··· Dataset content ···

(** ** Values and instances *)

Inductive value : Type :=
| VNone
| VInt (n : Z)
| VStr (s : string)
| VList (xs : list value)
| VDict (items : list (string * value))
| VObject (o : JobShardingConfig)
with JobShardingConfig : Type :=
| Instance (_configuration : Configuration)
           (_batch_size _glob_pattern _glob_pattern_base_path : value)
           (discriminator : value).

Definition _configuration (self : JobShardingConfig) : Configuration :=
  let 'Instance c _ _ _ _ := self in c.
Definition _batch_size (self : JobShardingConfig) : value :=
  let 'Instance _ b _ _ _ := self in b.
Definition _glob_pattern (self : JobShardingConfig) : value :=
  let 'Instance _ _ g _ _ := self in g.
Definition _glob_pattern_base_path (self : JobShardingConfig) : value :=
  let 'Instance _ _ _ p _ := self in p.
Definition discriminator (self : JobShardingConfig) : value :=
  let 'Instance _ _ _ _ d := self in d.

(** Structural induction on values, through the lists and the
    dictionaries that hold them and through the fields of an instance. *)
Section Induction.

Variable P : value -> Prop.
Hypothesis P_none : P VNone.
Hypothesis P_int : forall n, P (VInt n).
Hypothesis P_str : forall s, P (VStr s).
Hypothesis P_list : forall xs, Forall P xs -> P (VList xs).
Hypothesis P_dict :
  forall items, Forall (fun item => P (snd item)) items -> P (VDict items).
Hypothesis P_object :
  forall c b g p d, P b -> P g -> P p -> P d -> P (VObject (Instance c b g p d)).

Fixpoint value_ind (v : value) : P v :=
  match v with
  | VNone => P_none
  | VInt n => P_int n
  | VStr s => P_str s
  | VList xs =>
      P_list xs
        ((fix elements (l : list value) : Forall P l :=
            match l with
            | [] => Forall_nil P
            | x :: l' => Forall_cons x (value_ind x) (elements l')
            end) xs)
  | VDict items =>
      P_dict items
        ((fix bindings (l : list (string * value))
            : Forall (fun item => P (snd item)) l :=
            match l with
            | [] => Forall_nil _
            | item :: l' =>
                Forall_cons item (value_ind (snd item)) (bindings l')
            end) items)
  | VObject (Instance c b g p d) =>
      P_object c b g p d (value_ind b) (value_ind g) (value_ind p)
               (value_ind d)
  end.

End Induction.

(** [pprint.pformat] belongs to the Python library: a parameter. *)
Variable pformat : value -> string.

(** ** Class attributes *)

Definition swagger_types : list (string * string) :=
  [ ("batch_size", "int");
    ("glob_pattern", "str");
    ("glob_pattern_base_path", "str") ].

Definition attribute_map : list (string * string) :=
  [ ("batch_size", "BatchSize");
    ("glob_pattern", "GlobPattern");
    ("glob_pattern_base_path", "GlobPatternBasePath") ].

(** ** Properties *)

Definition batch_size (self : JobShardingConfig) : value :=
  _batch_size self.

Definition batch_size_setter (self : JobShardingConfig) (batch_size : value)
  : JobShardingConfig :=
  let 'Instance c _ g p d := self in Instance c batch_size g p d.

Definition glob_pattern (self : JobShardingConfig) : value :=
  _glob_pattern self.

Definition glob_pattern_setter (self : JobShardingConfig) (glob_pattern : value)
  : JobShardingConfig :=
  let 'Instance c b _ p d := self in Instance c b glob_pattern p d.

Definition glob_pattern_base_path (self : JobShardingConfig) : value :=
  _glob_pattern_base_path self.

Definition glob_pattern_base_path_setter (self : JobShardingConfig)
    (glob_pattern_base_path : value) : JobShardingConfig :=
  let 'Instance c b g _ d := self in Instance c b g glob_pattern_base_path d.

(** ** Constructor *)

Definition is_none (v : value) : bool :=
  match v with VNone => true | _ => false end.

(** The body of [__init__], its four parameters bound. *)
Definition __init__ (batch_size glob_pattern glob_pattern_base_path : value)
    (_configuration : option Configuration) : JobShardingConfig :=
  let _configuration :=
    match _configuration with
    | None => Configuration_new
    | Some c => c
    end in
  let self := Instance _configuration VNone VNone VNone VNone in
  let self :=
    if negb (is_none batch_size) then batch_size_setter self batch_size
    else self in
  let self :=
    if negb (is_none glob_pattern) then glob_pattern_setter self glob_pattern
    else self in
  let self :=
    if negb (is_none glob_pattern_base_path)
    then glob_pattern_base_path_setter self glob_pattern_base_path
    else self in
  self.

(** A call [JobShardingConfig(...)]: each of the three field arguments
    is supplied ([Some v]) or left out ([None]), and one left out takes
    the default of the signature, the [None] object. *)
Definition default_arg (supplied : option value) : value :=
  match supplied with
  | Some v => v
  | None => VNone
  end.

Definition new (batch_size glob_pattern glob_pattern_base_path : option value)
    (_configuration : option Configuration) : JobShardingConfig :=
  __init__ (default_arg batch_size) (default_arg glob_pattern)
           (default_arg glob_pattern_base_path) _configuration.

(** ** Serialization *)

(** [getattr(self, attr)] runs the property of that name; a name that
    is no attribute raises [AttributeError], here [None]. *)
Definition getattr (self : JobShardingConfig) (attr : string) : option value :=
  if String.eqb attr "batch_size" then Some (batch_size self)
  else if String.eqb attr "glob_pattern" then Some (glob_pattern self)
  else if String.eqb attr "glob_pattern_base_path"
       then Some (glob_pattern_base_path self)
  else if String.eqb attr "discriminator" then Some (discriminator self)
  else None.

(** The conversions inside the loop of [to_dict].
    - [to_dict_item x] is [x.to_dict() if hasattr(x, "to_dict") else x],
      the function mapped over a list and over the values of a
      dictionary;
    - [to_dict_value v] is what the four branches store in
      [result[attr]];
    - [to_dict_object o] is [o.to_dict()] for an instance met inside a
      value: the three attributes of [swagger_types], converted.
      [to_dict_object_eq] below shows it is the method [to_dict]. *)
Fixpoint to_dict_item (x : value) : value :=
  match x with
  | VObject o => to_dict_object o
  | _ => x
  end
with to_dict_value (v : value) : value :=
  match v with
  | VList xs => VList (map to_dict_item xs)
  | VObject o => to_dict_object o
  | VDict items =>
      VDict (map (fun item => (fst item, to_dict_item (snd item))) items)
  | _ => v
  end
with to_dict_object (o : JobShardingConfig) : value :=
  match o with
  | Instance _ b g p _ =>
      VDict [ ("batch_size", to_dict_value b);
              ("glob_pattern", to_dict_value g);
              ("glob_pattern_base_path", to_dict_value p) ]
  end.

(** [to_dict]: the loop over [swagger_types].  The class derives from
    [object], so [issubclass(JobShardingConfig, dict)] is false and the
    second loop never runs. *)
Definition to_dict (self : JobShardingConfig) : list (string * value) :=
  fold_left
    (fun result item =>
       let attr := fst item in
       match getattr self attr with
       | Some v => Dict.set attr (to_dict_value v) result
       | None => result
       end)
    swagger_types [].

Definition to_str (self : JobShardingConfig) : string :=
  pformat (VDict (to_dict self)).

Definition __repr__ (self : JobShardingConfig) : string :=
  to_str self.

(** ** Comparison *)

(** [a == b] in Python.  Values of different shapes are unequal; lists
    compare element by element; dictionaries compare as mappings; two
    instances compare by [JobShardingConfig.__eq__], that is by their
    [to_dict()].  That last case is not a call on a part of [a], so the
    recursion counts steps: [n] bounds the depth of the comparison. *)
Fixpoint py_eq_fuel (n : nat) (a b : value) {struct n} : bool :=
  match n with
  | O => false
  | S n' =>
      match a, b with
      | VNone, VNone => true
      | VInt x, VInt y => Z.eqb x y
      | VStr s, VStr t => String.eqb s t
      | VList xs, VList ys => list_eqb (py_eq_fuel n') xs ys
      | VDict d1, VDict d2 => Dict.eqb (py_eq_fuel n') d1 d2
      | VObject o1, VObject o2 =>
          py_eq_fuel n' (to_dict_object o1) (to_dict_object o2)
      | _, _ => false
      end
  end.

(** The depth a comparison with [v] on the left can reach. *)
Fixpoint rank (v : value) : nat :=
  match v with
  | VNone | VInt _ | VStr _ => 1
  | VList xs => S (fold_right (fun x m => Nat.max (rank x) m) 0 xs)
  | VDict items =>
      S (fold_right (fun item m => Nat.max (rank (snd item)) m) 0 items)
  | VObject o => S (S (rank_object o))
  end
with rank_object (o : JobShardingConfig) : nat :=
  match o with
  | Instance _ b g p _ => Nat.max (rank b) (Nat.max (rank g) (rank p))
  end.

Definition py_eq (a b : value) : bool := py_eq_fuel (rank a) a b.

(** [a != b] on the values compared here is the negation of [a == b]. *)
Definition py_ne (a b : value) : bool := negb (py_eq a b).

(** [isinstance(other, JobShardingConfig)], with the instance when it
    is one. *)
Definition isinstance_JobShardingConfig (other : value)
  : option JobShardingConfig :=
  match other with
  | VObject o => Some o
  | _ => None
  end.

Definition __eq__ (self : JobShardingConfig) (other : value) : bool :=
  match isinstance_JobShardingConfig other with
  | None => false
  | Some other => py_eq (VDict (to_dict self)) (VDict (to_dict other))
  end.

Definition __ne__ (self : JobShardingConfig) (other : value) : bool :=
  match isinstance_JobShardingConfig other with
  | None => true
  | Some other => py_ne (VDict (to_dict self)) (VDict (to_dict other))
  end.

(** ** The mapping the specification describes

    The specification words the result of [to_dict()] as the fields that
    were supplied, each under the external name that [attribute_map]
    gives it.  [spec_to_dict] is that mapping, to be set against
    [to_dict]. *)
Definition spec_to_dict (batch_size glob_pattern glob_pattern_base_path
                         : option value) : list (string * value) :=
  flat_map
    (fun field : string * option value =>
       match snd field, Dict.get (fst field) attribute_map with
       | Some v, Some external => [(external, v)]
       | _, _ => []
       end)
    [ ("batch_size", batch_size);
      ("glob_pattern", glob_pattern);
      ("glob_pattern_base_path", glob_pattern_base_path) ].

(** Two association lists that denote the same mapping. *)
Definition same_mapping (d1 d2 : list (string * value)) : Prop :=
  forall k, Dict.get k d1 = Dict.get k d2.

(** The values of the declared types of [swagger_types], and [None]. *)
Definition is_scalar (v : value) : bool :=
  match v with
  | VNone | VInt _ | VStr _ => true
  | _ => false
  end.

(** What the methods of the class tell about two instances: the same
    [to_dict()], the same [to_str()], each equal to the other, and the
    same answer of [__eq__] against any third value, on either side. *)
Definition indistinguishable (x y : JobShardingConfig) : Prop :=
  to_dict x = to_dict y
  /\ to_str x = to_str y
  /\ __eq__ x (VObject y) = true
  /\ __eq__ y (VObject x) = true
  /\ (forall other, __eq__ x other = __eq__ y other)
  /\ (forall o, __eq__ o (VObject x) = __eq__ o (VObject y)).

(** * Properties *)

(** ** Association lists *)

Lemma get_In (V : Type) (k : string) (v : V) (d : list (string * V)) :
  Dict.get k d = Some v -> In (k, v) d.
Proof.
  induction d as [|[k' v'] d IH]; simpl; [discriminate|].
  destruct (String.eqb k k') eqn:E.
  - intros [= ->]. apply String.eqb_eq in E. subst. now left.
  - intros H. right. now apply IH.
Qed.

···

__Exercise instructions__:
Proceeding from the line containing "let 'Instance c _ g" through the line containing "(glob_pattern_base_path : value)", transcribe the lines above exactly, both end lines included.

__Output for this task__:
  let 'Instance c _ g p d := self in Instance c batch_size g p d.

Definition glob_pattern (self : JobShardingConfig) : value :=
  _glob_pattern self.

Definition glob_pattern_setter (self : JobShardingConfig) (glob_pattern : value)
  : JobShardingConfig :=
  let 'Instance c b _ p d := self in Instance c b glob_pattern p d.

Definition glob_pattern_base_path (self : JobShardingConfig) : value :=
  _glob_pattern_base_path self.

Definition glob_pattern_base_path_setter (self : JobShardingConfig)
    (glob_pattern_base_path : value) : JobShardingConfig :=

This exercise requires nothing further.